----- SUPPLIED RECORDS -----

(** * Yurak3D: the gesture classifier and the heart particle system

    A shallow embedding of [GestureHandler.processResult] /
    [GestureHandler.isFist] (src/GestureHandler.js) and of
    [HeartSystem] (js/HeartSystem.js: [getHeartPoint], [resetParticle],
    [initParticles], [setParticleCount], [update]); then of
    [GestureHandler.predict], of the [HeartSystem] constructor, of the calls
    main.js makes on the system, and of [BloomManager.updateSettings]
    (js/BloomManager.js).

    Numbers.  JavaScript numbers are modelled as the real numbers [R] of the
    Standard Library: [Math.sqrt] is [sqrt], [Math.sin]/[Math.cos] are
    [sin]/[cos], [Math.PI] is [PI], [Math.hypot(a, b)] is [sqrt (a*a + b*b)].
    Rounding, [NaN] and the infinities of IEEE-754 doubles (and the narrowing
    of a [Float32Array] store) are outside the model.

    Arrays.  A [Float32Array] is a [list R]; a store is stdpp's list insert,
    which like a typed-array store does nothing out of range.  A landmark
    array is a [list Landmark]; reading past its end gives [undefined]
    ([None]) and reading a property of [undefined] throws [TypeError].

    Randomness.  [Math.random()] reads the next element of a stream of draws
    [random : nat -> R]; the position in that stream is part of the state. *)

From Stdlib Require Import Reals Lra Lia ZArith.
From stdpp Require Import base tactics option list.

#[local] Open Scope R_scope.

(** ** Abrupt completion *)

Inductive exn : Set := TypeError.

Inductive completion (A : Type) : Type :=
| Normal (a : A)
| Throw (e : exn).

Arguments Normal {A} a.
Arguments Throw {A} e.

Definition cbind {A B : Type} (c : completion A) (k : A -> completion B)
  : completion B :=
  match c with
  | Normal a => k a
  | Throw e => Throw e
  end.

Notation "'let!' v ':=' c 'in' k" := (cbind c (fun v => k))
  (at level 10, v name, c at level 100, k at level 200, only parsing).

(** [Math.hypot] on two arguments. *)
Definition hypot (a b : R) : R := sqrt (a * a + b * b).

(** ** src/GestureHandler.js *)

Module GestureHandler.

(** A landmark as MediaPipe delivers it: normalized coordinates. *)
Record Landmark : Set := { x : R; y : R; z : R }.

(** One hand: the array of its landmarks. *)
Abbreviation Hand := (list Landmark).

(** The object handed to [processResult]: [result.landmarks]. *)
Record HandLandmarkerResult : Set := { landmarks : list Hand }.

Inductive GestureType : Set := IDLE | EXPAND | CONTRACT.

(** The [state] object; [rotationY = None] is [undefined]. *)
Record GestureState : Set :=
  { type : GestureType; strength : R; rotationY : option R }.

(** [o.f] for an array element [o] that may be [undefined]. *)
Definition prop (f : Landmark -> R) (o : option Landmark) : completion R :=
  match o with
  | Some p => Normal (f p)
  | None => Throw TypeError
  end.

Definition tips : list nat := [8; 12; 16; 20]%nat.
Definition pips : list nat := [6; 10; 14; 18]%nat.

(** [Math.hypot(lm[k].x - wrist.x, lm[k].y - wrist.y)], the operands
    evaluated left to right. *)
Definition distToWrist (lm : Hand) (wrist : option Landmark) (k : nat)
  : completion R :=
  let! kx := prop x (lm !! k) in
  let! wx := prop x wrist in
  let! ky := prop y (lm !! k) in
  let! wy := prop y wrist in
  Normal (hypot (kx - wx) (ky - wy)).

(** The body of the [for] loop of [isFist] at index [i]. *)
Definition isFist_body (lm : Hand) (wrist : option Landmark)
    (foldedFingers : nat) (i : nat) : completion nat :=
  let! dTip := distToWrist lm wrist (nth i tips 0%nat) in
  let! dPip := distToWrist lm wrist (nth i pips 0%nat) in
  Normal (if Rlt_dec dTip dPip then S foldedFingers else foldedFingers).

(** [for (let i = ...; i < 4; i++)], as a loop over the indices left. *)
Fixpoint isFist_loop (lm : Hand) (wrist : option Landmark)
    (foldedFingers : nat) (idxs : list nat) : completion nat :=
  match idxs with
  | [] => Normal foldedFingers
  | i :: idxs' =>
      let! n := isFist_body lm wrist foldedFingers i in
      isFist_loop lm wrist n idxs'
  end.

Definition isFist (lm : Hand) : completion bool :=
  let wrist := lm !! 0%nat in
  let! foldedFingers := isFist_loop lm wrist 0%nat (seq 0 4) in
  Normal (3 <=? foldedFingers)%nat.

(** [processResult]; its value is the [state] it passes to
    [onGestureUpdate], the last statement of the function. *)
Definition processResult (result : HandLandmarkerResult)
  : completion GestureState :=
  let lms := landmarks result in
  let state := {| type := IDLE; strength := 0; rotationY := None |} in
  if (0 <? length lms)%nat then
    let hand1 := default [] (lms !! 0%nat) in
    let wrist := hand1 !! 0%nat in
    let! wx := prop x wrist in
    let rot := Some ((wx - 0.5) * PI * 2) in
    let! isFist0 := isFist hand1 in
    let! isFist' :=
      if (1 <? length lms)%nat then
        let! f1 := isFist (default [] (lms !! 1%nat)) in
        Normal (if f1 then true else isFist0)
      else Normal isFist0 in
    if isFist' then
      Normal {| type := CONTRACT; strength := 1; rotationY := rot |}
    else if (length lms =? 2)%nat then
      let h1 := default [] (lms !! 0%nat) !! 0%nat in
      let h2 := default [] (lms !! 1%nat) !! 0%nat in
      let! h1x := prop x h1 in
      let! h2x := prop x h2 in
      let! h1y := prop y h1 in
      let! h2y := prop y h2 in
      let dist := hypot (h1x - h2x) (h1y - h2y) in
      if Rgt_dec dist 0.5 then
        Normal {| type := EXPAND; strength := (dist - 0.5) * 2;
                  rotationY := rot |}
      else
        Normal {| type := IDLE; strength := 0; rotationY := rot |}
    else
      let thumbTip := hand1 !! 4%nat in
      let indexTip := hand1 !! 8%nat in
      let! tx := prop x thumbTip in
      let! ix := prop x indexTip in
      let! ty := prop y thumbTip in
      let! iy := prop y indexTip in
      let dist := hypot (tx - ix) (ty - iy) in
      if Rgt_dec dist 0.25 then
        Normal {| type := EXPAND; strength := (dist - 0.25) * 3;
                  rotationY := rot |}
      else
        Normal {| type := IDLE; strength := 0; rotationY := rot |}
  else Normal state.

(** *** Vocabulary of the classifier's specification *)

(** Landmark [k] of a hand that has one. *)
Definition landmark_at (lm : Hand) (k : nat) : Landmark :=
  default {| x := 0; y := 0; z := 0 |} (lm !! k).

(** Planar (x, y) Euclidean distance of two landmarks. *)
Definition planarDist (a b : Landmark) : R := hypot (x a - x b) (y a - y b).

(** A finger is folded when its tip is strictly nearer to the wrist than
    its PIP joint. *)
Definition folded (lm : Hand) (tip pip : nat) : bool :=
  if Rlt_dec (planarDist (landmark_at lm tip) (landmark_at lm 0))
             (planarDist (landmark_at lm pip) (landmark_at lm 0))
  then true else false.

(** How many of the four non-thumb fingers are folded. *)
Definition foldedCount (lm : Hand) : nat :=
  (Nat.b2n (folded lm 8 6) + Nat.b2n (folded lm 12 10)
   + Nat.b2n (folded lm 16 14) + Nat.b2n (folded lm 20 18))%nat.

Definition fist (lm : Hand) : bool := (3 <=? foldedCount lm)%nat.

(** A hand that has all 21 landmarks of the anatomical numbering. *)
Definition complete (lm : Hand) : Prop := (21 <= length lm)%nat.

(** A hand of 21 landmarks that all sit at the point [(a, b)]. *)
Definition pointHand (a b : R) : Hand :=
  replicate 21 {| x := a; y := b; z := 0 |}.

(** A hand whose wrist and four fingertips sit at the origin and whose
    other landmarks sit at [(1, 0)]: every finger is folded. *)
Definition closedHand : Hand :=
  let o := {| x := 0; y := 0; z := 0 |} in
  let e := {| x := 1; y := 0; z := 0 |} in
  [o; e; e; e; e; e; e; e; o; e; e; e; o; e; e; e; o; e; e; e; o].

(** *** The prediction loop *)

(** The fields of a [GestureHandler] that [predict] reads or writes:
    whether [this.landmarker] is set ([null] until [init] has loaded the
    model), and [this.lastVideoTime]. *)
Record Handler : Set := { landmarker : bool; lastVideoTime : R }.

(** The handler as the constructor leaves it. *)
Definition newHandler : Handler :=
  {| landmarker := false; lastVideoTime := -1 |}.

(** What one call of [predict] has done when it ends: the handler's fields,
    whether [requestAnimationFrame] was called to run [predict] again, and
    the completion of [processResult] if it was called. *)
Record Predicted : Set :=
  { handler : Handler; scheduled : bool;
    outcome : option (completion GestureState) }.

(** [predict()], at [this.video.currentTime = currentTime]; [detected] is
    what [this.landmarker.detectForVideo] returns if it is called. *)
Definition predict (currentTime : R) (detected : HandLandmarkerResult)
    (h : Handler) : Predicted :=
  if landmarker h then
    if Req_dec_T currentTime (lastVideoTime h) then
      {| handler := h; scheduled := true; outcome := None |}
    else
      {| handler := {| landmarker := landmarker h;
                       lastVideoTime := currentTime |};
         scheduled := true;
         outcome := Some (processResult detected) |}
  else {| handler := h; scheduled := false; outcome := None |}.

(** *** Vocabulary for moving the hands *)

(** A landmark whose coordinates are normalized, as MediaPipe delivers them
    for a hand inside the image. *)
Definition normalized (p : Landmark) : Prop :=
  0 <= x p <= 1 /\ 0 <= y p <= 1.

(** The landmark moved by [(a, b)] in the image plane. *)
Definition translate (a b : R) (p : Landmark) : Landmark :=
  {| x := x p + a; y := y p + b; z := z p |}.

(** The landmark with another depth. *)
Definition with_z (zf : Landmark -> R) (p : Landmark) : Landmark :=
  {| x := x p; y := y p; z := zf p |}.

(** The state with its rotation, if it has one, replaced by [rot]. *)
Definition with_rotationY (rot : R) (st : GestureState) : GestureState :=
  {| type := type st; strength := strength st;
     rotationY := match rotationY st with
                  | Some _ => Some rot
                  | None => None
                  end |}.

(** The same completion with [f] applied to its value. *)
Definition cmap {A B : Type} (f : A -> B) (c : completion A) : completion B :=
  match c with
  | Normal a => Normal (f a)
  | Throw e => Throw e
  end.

-----

Only the lines from the beginning of the material to the line containing "Standard Library: [Math.sqrt]" should be echoed, verbatim and in full.

(** * Yurak3D: the gesture classifier and the heart particle system

    A shallow embedding of [GestureHandler.processResult] /
    [GestureHandler.isFist] (src/GestureHandler.js) and of
    [HeartSystem] (js/HeartSystem.js: [getHeartPoint], [resetParticle],
    [initParticles], [setParticleCount], [update]); then of
    [GestureHandler.predict], of the [HeartSystem] constructor, of the calls
    main.js makes on the system, and of [BloomManager.updateSettings]
    (js/BloomManager.js).

    Numbers.  JavaScript numbers are modelled as the real numbers [R] of the
    Standard Library: [Math.sqrt] is [sqrt], [Math.sin]/[Math.cos] are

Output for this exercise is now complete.